%%

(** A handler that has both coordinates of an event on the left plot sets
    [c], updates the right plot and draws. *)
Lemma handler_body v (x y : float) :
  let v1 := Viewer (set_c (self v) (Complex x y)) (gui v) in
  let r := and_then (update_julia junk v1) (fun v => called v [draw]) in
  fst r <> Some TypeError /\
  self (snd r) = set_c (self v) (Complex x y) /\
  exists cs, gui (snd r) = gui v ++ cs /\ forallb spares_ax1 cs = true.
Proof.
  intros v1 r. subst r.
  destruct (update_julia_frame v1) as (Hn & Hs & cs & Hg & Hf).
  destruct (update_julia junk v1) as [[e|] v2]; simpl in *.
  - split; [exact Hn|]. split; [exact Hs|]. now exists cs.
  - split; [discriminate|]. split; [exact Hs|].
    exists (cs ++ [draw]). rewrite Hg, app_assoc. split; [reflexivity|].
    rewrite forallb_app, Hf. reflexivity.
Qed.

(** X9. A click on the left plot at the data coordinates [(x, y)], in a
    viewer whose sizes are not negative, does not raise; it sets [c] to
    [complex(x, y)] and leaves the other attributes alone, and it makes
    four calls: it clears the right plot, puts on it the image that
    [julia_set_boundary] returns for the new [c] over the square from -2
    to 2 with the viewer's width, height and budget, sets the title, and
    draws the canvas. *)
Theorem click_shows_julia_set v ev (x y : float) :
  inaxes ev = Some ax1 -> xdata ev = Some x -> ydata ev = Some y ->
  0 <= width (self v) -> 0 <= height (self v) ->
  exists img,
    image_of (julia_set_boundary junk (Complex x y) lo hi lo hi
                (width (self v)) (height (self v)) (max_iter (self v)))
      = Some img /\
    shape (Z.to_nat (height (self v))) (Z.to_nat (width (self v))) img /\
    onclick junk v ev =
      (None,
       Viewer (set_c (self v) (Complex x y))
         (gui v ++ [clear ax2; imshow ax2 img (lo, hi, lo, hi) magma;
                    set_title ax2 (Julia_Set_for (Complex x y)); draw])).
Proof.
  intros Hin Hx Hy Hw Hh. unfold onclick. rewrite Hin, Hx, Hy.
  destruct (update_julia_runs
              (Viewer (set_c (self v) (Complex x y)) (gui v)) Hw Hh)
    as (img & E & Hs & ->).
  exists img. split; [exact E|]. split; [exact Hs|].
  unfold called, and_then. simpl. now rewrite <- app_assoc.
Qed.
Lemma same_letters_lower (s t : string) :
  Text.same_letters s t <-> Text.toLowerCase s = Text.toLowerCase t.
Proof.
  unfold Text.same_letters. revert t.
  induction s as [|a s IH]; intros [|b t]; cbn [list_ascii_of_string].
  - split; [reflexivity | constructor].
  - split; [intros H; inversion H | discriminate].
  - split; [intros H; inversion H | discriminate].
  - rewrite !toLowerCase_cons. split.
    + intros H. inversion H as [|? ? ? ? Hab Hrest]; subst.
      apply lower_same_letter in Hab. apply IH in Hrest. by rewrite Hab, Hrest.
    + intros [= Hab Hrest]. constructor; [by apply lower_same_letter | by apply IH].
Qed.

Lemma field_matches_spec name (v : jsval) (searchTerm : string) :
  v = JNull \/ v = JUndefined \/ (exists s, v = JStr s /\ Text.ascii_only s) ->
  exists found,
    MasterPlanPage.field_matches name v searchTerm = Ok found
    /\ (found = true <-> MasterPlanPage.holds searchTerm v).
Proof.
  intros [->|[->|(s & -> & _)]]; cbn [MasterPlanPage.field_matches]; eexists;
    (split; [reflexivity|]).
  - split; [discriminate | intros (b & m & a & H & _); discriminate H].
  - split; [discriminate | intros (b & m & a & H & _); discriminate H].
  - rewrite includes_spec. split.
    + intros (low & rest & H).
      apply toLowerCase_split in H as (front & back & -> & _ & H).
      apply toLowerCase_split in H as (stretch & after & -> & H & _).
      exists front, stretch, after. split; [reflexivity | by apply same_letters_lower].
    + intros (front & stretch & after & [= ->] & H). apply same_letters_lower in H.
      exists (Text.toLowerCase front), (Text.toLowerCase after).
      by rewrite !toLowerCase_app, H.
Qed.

%%

*TASK GOAL*
Reproduce each line from the data that has "reflexivity" in it.

*TASK OUTPUT*
    exists (cs ++ [draw]). rewrite Hg, app_assoc. split; [reflexivity|].
    rewrite forallb_app, Hf. reflexivity.
  - split; [reflexivity | constructor].
    (split; [reflexivity|]).
      exists front, stretch, after. split; [reflexivity | by apply same_letters_lower].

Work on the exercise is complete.